È una lotta tra poteri, come sempre. Entra in gioco la cosiddetta “pace di Dio”, concetto affermatosi specialmente nell’ultima fase del processo di feudalizzazione. I sovrani, sempre più deboli, non erano più in grado di garantire pace e giustizia, almeno nelle modalità improvvisamente ritenute più gradite a Iddio. Come ai nostri giorni correnti della magistratura, Unione Europea e Presidente della Repubblica si espandono affannosamente per supplire alle carenze della politica, sfiduciata dalla crisi, dagli scandali e dagli elettori facilmente raggirati dalla post-truth, allora erano i vescovi a farsi carico della situazione, tramite il loro braccio armato, i signorotti locali. Questo sistema non riesce a fermare efficacemente le scorribande, che continuano a dilagare per tutto l’XI secolo, e pure per il XII. Ma, molto importante, la guerra inizia a essere vista non più come qualcosa di giusto diciamo “di default”, come il momento più alto dell’affermazione della libertà individuale, con conseguente legittimazione morale del bottino. I concili di pace restringono entro confini ben precisi la sua liceità, in certi contesti combattere cominciava a essere considerato addirittura perverso o comunque contrario ai saggi e infallibili disegni divini. Il costo della guerra intanto sale a causa delle nuove tecnologie, che portano una corazza di ferro a costare quanto un’azienda agricola.
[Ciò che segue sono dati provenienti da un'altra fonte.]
Lemma getBucketLocked_run lm m key now :
  0 <= Size lm → holds lm m →
  ∃ lm' b, getBucketLocked key now lm = (lm', Ok b) ∧ params lm' = params lm ∧
    holds lm' (spec_Set (Size lm) key b m) ∧ (assoc key m = Some b ∨ assoc key m = None ∧ b ∉ m.*2) ∧
    (∀ x, x ∈ m.*2 → lm_buckets lm' !! x = lm_buckets lm !! x) ∧
    lm_buckets lm' !! b = Some (bucketOf (RefillInterval lm) (Max lm) key now (view (lm_buckets lm) m)).
Proof.
  intros Hs Hh. pose proof Hh as [Hc Hnd Hsome Hfree]. unfold getBucketLocked. lru_step ltac:(done).
  assert (∃ c, MaxEntries c = Size lm ∧ (∃ L, rep c L ∧ L.*2 = spec_GetOk key m) ∧
    (match lm_cache lm with
     | None => _ ← modS (setCache (Some (NewCache (Size lm)))); mret None
     | Some _ => onCache (GetOk key)
     end) lm = (setCache (Some c) lm, Ok (assoc key m))) as (c & HM & (L & Hrep & HL) & Hrun).
  { destruct (lm_cache lm) as [c|] eqn:Ec.
    - destruct Hc as (HM & L & Hrep & <-). destruct (GetOk_rep c L key Hrep) as (c' & L' & Hrun & Hrep' & HL' & HM').
      exists c'. split_and!; [congruence|eauto|]. by apply (onCache_run _ _ c).
    - subst m. exists (NewCache (Size lm)). split_and!; [done| |done]. exists []. split; [apply rep_empty|done]. }
  lru_step ltac:(exact Hrun). unfold bucketOf. rewrite assoc_view. unfold spec_GetOk in HL.
  destruct (assoc key m) as [b|] eqn:Ea.
  - exists (setCache (Some c) lm), b.
    assert (spec_Set (Size lm) key b m = (key, b) :: without key m) as HS by (unfold spec_Set; by rewrite Ea).
    pose proof (without_snd _ _ _ Hnd Ea) as HP.
    split_and!; [done..| |by left|done|].
    + rewrite HS. split; cbn; [by split; [|exists L]|by rewrite <- HP| |done].
      intros x Hx. apply Hsome. by rewrite HP.
    + cbn. assert (is_Some (lm_buckets lm !! b)) as [bk Hbk] by (apply Hsome; rewrite HP; set_solver).
      unfold bucketAt. by rewrite Hbk.
  - set (b := lm_free lm). set (bk := mkBucket _ _).
    assert (b ∉ m.*2) as Hb by (intros Hin; apply Hsome, Hfree in Hin; unfold b in Hin; lia).
    destruct (Set_rep c L key b Hrep) as (c' & L' & HrunS & Hrep' & HL' & HM').
    lru_step ltac:(done). lru_step ltac:(eapply onCache_run; [done|exact HrunS]).
    eexists _, b. split_and!; [done..| |by right| |].
    + rewrite HL, HM in HL'. destruct (spec_Set_front (Size lm) key b m Hs Hnd) as (m' & HS & Hnd' & Hsub & _); [by right|].
      rewrite HS in HL' |- *. split; cbn.
      * split; [congruence|]. by exists L'.
      * done.
      * intros x Hx. destruct (decide (x = b)) as [->|Hne]; [unfold b; rewrite lookup_insert_eq; eauto|].
        apply elem_of_cons in Hx as [|Hx]; [done|]. fold b. rewrite lookup_insert_ne by done. auto.
      * intros x. rewrite lookup_insert_is_Some. intros [<-|[_ Hx]]; [lia|]. apply Hfree in Hx. lia.
    + intros x Hx. cbn. apply lookup_insert_ne. fold b. set_solver.
    + cbn. apply lookup_insert_eq.
Qed.

Lemma loadBucket_run lm b bk : lm_buckets lm !! b = Some bk → loadBucket b lm = (lm, Ok bk).
Proof. unfold loadBucket. by intros ->. Qed.

Lemma allowBucketLocked_run lm b bk bk' ok now :
  lm_buckets lm !! b = Some bk → charge (RefillInterval lm) (Max lm) (Overdraft lm) bk now = Ok (bk', ok) →
  allowBucketLocked b now lm = (setBuckets (<[b := bk']> (lm_buckets lm)) lm, Ok ok).
Proof.
  intros Hb Hc. unfold charge in Hc. apply bind_Ok in Hc as (bk1 & H1 & Hc). injection Hc as <- <-.
  unfold allowBucketLocked. lru_step ltac:(by apply loadBucket_run).
  assert (setBuckets (<[b := bk]> (lm_buckets lm)) lm = lm) as Hid by (rewrite insert_id by done; by destruct lm).
  set (lm1 := setBuckets (<[b := bk1]> (lm_buckets lm)) lm).
  assert ((if cur bk <=? 0 then updateBucketLocked b now else mret tt) lm = (lm1, Ok tt)) as Hrun1.
  { destruct (cur bk <=? 0); [|injection H1 as <-; unfold lm1; by rewrite Hid].
    unfold updateBucketLocked. lru_step ltac:(done). lru_step ltac:(by apply loadBucket_run).
    unfold lift. lru_step ltac:(rewrite H1; done). done. }
  lru_step ltac:(exact Hrun1).
  assert (lm_buckets lm1 !! b = Some bk1) as Hb1 by (unfold lm1; cbn; apply lookup_insert_eq).
  lru_step ltac:(by apply loadBucket_run). lru_step ltac:(done).
  change (Overdraft lm1) with (Overdraft lm). destruct (int64 (- Overdraft lm) <? cur bk1); [|done].
  lru_step ltac:(done). unfold lm1. cbn. by rewrite insert_insert_eq.
Qed.

Lemma refill_Ok interval max bk now : interval ≠ 0 → ∃ bk', refill interval max bk now = Ok bk'.
Proof.
  intros Hi. unfold refill, quot64. destruct (_ <? _); [eauto|]. rewrite (proj2 (Z.eqb_neq _ _) Hi). cbn. eauto.
Qed.

Lemma charge_Ok interval max od bk now : interval ≠ 0 → ∃ r, charge interval max od bk now = Ok r.
Proof.
  intros Hi. unfold charge. destruct (_ <=? _); [|cbn; eauto]. destruct (refill_Ok interval max bk now Hi) as [? ->]. cbn. eauto.
Qed.

Lemma allow_run lm m key now M' ok :
  0 <= Size lm → holds lm m →
  spec_allow (Size lm) (Max lm) (RefillInterval lm) (Overdraft lm) key now (view (lm_buckets lm) m) = Ok (M', ok) →
  ∃ lm' m', allow key now lm = (lm', Ok ok) ∧ params lm' = params lm ∧ holds lm' m' ∧ view (lm_buckets lm') m' = M'.
Proof.
  intros Hs Hh Hspec. unfold spec_allow in Hspec. apply bind_Ok in Hspec as ([bk ok'] & Hch & Hspec).
  injection Hspec as <- <-.
  destruct (getBucketLocked_run lm m key now Hs Hh) as (lm1 & b & Hrun & Hp & Hh1 & Hb & Hsame & Hbk).
  destruct (spec_Set_front (Size lm) key b m Hs (hd_nodup _ _ Hh) Hb) as (m' & HS & Hnd & Hsub & Hview).
  unfold params in Hp. injection Hp as HSz HMx HR HO.
  exists (setBuckets (<[b := bk]> (lm_buckets lm1)) lm1), (spec_Set (Size lm) key b m). split_and!.
  - unfold allow. lru_step ltac:(exact Hrun). apply allowBucketLocked_run with (bk := _) (1 := Hbk). by rewrite HR, HMx, HO.
  - unfold params. cbn. congruence.
  - pose proof Hh1 as [Hc1 Hnd1 Hsome1 Hfree1]. split; cbn; [done|done| |].
    + intros x Hx. rewrite lookup_insert_is_Some'. auto.
    + intros x. rewrite lookup_insert_is_Some'. intros [<-|Hx]; [|auto]. apply Hfree1. eauto.
  - cbn. rewrite <- spec_Set_view, bucketAt_insert, Hview. f_equal. unfold view. apply list_fmap_ext.
    intros i [k' b'] Hi. unfold prod_map, bucketAt. cbn. rewrite Hsame; [done|].
    apply list_elem_of_fmap. exists (k', b'). split; [done|]. by eapply list_elem_of_lookup_2.
Qed.

End Limiter.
E ancora l’ostentazione della povertà, quella della ricchezza (il piacere primordiale di sperperare allegramente, fondamento del modo di vivere aristocratico, recepito dai nuovi ricchi). Il ruolo dei lasciti e delle donazioni ai luoghi di culto e di preghiera, nel timore di Dio, nella vana speranza di una vita ultraterrena; il tutto concorre a movimentare l’economia. Gli osceni privilegi dell’aristocrazia vengono messi in discussione tanto da queste donazioni pie quanto da quelle successorie (la crescita demografica, motore dell’espansione agraria, è potente nel XII secolo). Essa reagisce avvalendosi del bug di sistema costituito dalla flessibilità delle regole, dovuta all’assenza di codici scritti, quindi ottenendo concessioni compensative dalla proprietà eccelesiastica, visto anche che monaci & C. non sapevano che farsene di tutte quelle terre. Le concessioni temporanee ovviamente si trasformeranno in definitive (“Oh, nel fondo ci sto io da un sacco di tempo, che fai, me lo togli?”). L’attenuarsi della schiavitù e la sua trasformazione in “raccomandazione” e servaggio (oppressi e poveri che si legano al potestato di protettori), l’affermazione della signoria bannale, una specie di saccheggio legittimato. Le fonti sono lacunose in special modo per quanto riguarda la storia delle tecniche agricole, del potere fertilizzante del letame si sapeva, ma esso costava, e quindi scarseggiava (i contratti d’affitto nella zona di Parigi imponevano di utilizzarlo soltanto un anno su nove, il quinto). L’aratro diventa la cellula economica di base e assurge a strumento per classificare la forza lavoro: quando l’uomo senza aratro incontra quello con l’aratro è un uomo morto. Si comincia a intuire che la modifica del paesaggio – con qualche rinuncia, alle zone di caccia, per esempio – potrebbe portare ricchi vantaggi (nella Lorena dell’XI secolo le aziende create dal nulla in mezzo ai boschi assumono il significativo nome di “guadagni”). E poi il dissodamento delle aree incolte, il maggese, ecc.

“Il buco l’abbiamo ricevuto in eredità da quelli che c’erano prima” già ai tempi dell’abbazia di Cluny.